British Columbia could well be the deciding factor in today's election, and voters across Canada will have to stay up late to wait for results from the West Coast. Here are some ridings to watch.

Vancouver South

Liberal candidate and former premier Ujjal Dosanjh held onto his seat by the skin of his teeth in the 2008 election, beating out Conservative rival Wai Young by just 20 votes after recounts.

The campaign has been marked by bitter accusations from both sides, after Dosanjh complained that Young had received a verbal endorsement at a B.C. Khalsa School meeting from one of the men acquitted in the Air India bombings. The Liberals also revealed that Young is being sued by five of her six siblings in a feud over their father's estate.

Young insists that she would not have attended the Khalsa School if she knew Ripudaman Singh Malik was there and has accused Dosanjh of working with her siblings in their lawsuit.

Meena Wong is the NDP candidate for Vancouver South, a riding where more than three quarters of voters belong to visible minorities.

Vancouver Kingsway

Don Davies won this seat for the NDP in a tight three-way race in 2008. He's returning to the hustings to face a familiar opponent in Liberal Wendy Yuan, who finished second in the last vote.

The Conservatives are fielding a new candidate this time around with Trang Nguyen.

The middle-class riding has an interesting history: David Emerson won the seat in 2004 and 2006 for the Liberals, but switched to the Conservatives after the 2006 vote when Stephen Harper offered him the job of international trade minister.


The NDP won this riding by just 798 votes in the last election, but incumbent Bill Siksay is not running, and has passed the torch on to Simon Fraser University political scientist Kennedy Stewart.

Stewart faces returning Conservative candidate Ronald Leung, a Chinese-language radio host.

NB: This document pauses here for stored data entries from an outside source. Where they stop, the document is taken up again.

(** * Build identity accessors of package [version] (version/prop.go)

    A shallow embedding of the accessors of [prop.go] and of the pieces of
    the Go standard library they call ([strings], [strconv],
    [path/filepath], [sync.Once], [os.Executable]).

    Go strings are byte sequences; they are modelled by [string], whose
    characters ([ascii]) are exactly the 256 byte values.  Go's [int] is
    modelled by [Z] with the wrap-around written out. *)

From Stdlib Require Import ZArith String Ascii Bool List Lia.
Import ListNotations.

Local Open Scope string_scope.
Local Open Scope Z_scope.

(** ** Bytes and slices *)

Definition byte (c : ascii) : Z := Z.of_N (N_of_ascii c).

(** Arithmetic on Go's [byte] wraps modulo 256. *)
Definition byte_wrap (z : Z) : Z := z mod 256.

Definition len (s : string) : Z := Z.of_nat (String.length s).

(** [s[i]]; the callers below index inside the string only. *)
Definition at_ (s : string) (i : Z) : ascii :=
  match String.get (Z.to_nat i) s with
  | Some c => c
  | None => Ascii.zero
  end.

(** [s[lo:hi]], [s[lo:]] and [s[:hi]]. *)
Definition slice (s : string) (lo hi : Z) : string :=
  String.substring (Z.to_nat lo) (Z.to_nat (hi - lo)) s.
Definition slice_from (s : string) (lo : Z) : string := slice s lo (len s).
Definition slice_to (s : string) (hi : Z) : string := slice s 0 hi.

(** ** Package [strings] *)

Module strings.

(** [len(s) >= len(prefix) && s[:len(prefix)] == prefix] *)
Definition HasPrefix (s prefix : string) : bool :=
  (len prefix <=? len s) && String.eqb (slice_to s (len prefix)) prefix.

(** [len(s) >= len(suffix) && s[len(s)-len(suffix):] == suffix] *)
Definition HasSuffix (s suffix : string) : bool :=
  (len suffix <=? len s)
  && String.eqb (slice_from s (len s - len suffix)) suffix.

(** The index of the first instance of [substr] in [s], or -1. *)
Fixpoint Index (s substr : string) : Z :=
  if HasPrefix s substr then 0
  else match s with
       | EmptyString => -1
       | String _ s' =>
           let i := Index s' substr in
           if i <? 0 then -1 else i + 1
       end.

Definition Contains (s substr : string) : bool := 0 <=? Index s substr.

(** [Cut] slices [s] around the first instance of [sep]. *)
Definition Cut (s sep : string) : string * string * bool :=
  let i := Index s sep in
  if 0 <=? i then (slice_to s i, slice_from s (i + len sep), true)
  else (s, "", false).

(** [EqualFold]: the byte-wise loop that handles ASCII, and the jump to
    the rune-wise loop as soon as either byte is [>= utf8.RuneSelf].  The
    rune-wise loop consults the tables of [unicode.SimpleFold]; it is a
    parameter, applied to the two remaining suffixes. *)
Section EqualFold.
Variable hasUnicode : string -> string -> bool.

Definition RuneSelf : Z := 128.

The riding has been a shoo-in for the New Democrats since the late 1970s, and a loss here would be a major blow to the party.

Surrey North

Incumbent Conservative candidate Dona Cadman won her seat in the last election by a little more than 1,000 votes. The widow of maverick independent MP Chuck Cadman has held the riding for just one term, and newcomer NDP candidate Jasbir Sadhu could be a real contender to unseat her.

Sandhu has blasted Cadman for not showing up in the House of Commons to vote against the harmonized sales tax, while the Conservative has declined to speak to CTV News and has largely skipped all-candidates debates.

More than half of voters in the working-class riding are visible minorities, largely belonging to the South Asian community. The New Democrats held the Surrey North seat before Cadman's 2008 victory.

Newton-North Delta

Pollsters are predicting a three-way race for this riding, currently held by Liberal Sukh Dhaliwal. His opponents are Conservative Mani Fallon, a film industry professional, and Jinny Sims, the high-profile former president of the B.C. Teachers' Federation.

Crime and gang violence are concerns in the riding, particularly in the Newton area. The riding has a large South Asian population, accounting for about 43 per cent of voters.

New Westminster-Coquitlam

New Democrat incumbent Fin Donnelly is facing off against Tory Diana Dilworth for a second time in this riding, which has swung to the right in the past. Ken Beck Lee is returning to run for the Liberals.

Saanich-Gulf Islands

Green Party leader Elizabeth May is hoping to make history with a win in this riding against incumbent Conservative Gary Lunn. May has switched coasts since the last election, when she came in second to Conservative Peter MacKay in Central Nova.

Lunn won the 2008 vote by 2,625 votes, but polls conducted by the Green Party suggest that May might have a shot at unseating the Tory.

Renee Hetherington is running for the Liberals and Edith Long-Kuhanga for the NDP in this middle-income riding that has switched hands from Reform to Alliance to Conservative over the last two decades.

Esquimalt-Juan de Fuca

Liberal Keith Martin won this riding by just 68 seats in the last election, but he's not returning for another kick at the can. His 2008 opponent Troy DeSouza is returning to run for the Conservatives against Langford councillor Lillian Szpak, the Liberal replacement. Esquimalt councillor Randall C. Garrison is running for the NDP.

The riding has been a Liberal stronghold under Martin since 1993, but the tight race three yeas ago suggests that just about anything could happen.

Vancouver Island North

New Democrat Ronna-Rae Leonard is running for redemption after her party lost its seat in the 2008 vote to Conservative John Duncan.

Duncan has a deep history on the right side of the political spectrum: he held this riding as a member of the Reform Party and the Alliance before the new Conservative Party was formed. Duncan lost the seat to the NDP in 2006, but then fought back to reclaim it two years later.